EXERCISE INSTRUCTIONS: Using the entries that follow, state how many lines contain "rewrite", with no other words.

SOURCE RECORDS:
(* ===== verification/BitmapThms.v ===== *)
(** * Correctness of the bitmap operations on ranges

    The range operations of [lib/kernel/bitmap.c] against their reading on the
    sequence of bits, and the searches built on them. *)

From S2P Require Import Prelude Bitmap.

(** The positions of a range and their bits. *)
Definition in_range (start cnt j : Z) : bool := (start <=? j) && (j <? start + cnt).

Lemma in_range_true start cnt j : start <= j < start + cnt -> in_range start cnt j = true.
Proof. intros H. apply andb_true_iff. rewrite Z.leb_le, Z.ltb_lt. lia. Qed.

Lemma in_range_false start cnt j : ~ start <= j < start + cnt -> in_range start cnt j = false.
Proof. intros H. apply andb_false_iff. rewrite Z.leb_gt, Z.ltb_ge. lia. Qed.

(** [cnt] bits from [start] on are all [v]. *)
Definition run (b : bitmap) (start cnt : Z) (v : bool) : Prop :=
  forall j, start <= j < start + cnt -> bit b j = v.

Definition range_count (b : bitmap) (start cnt : Z) (v : bool) : Z :=
  Z.of_nat (length (filter (fun j => bit b j = v) (seqZ start cnt))).

Lemma updated_refl b v : wf b -> updated b b (fun _ => false) v.
Proof. by split. Qed.

Lemma updated_ext b b' P Q v :
  (forall j, 0 <= j -> P j = Q j) -> updated b b' P v -> updated b b' Q v.
Proof.
  intros H [H1 H2 H3 H4]. split; [done..|]. intros j Hj. rewrite <-H by done. by apply H4.
Qed.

OUTPUT OF THE EXERCISE: 3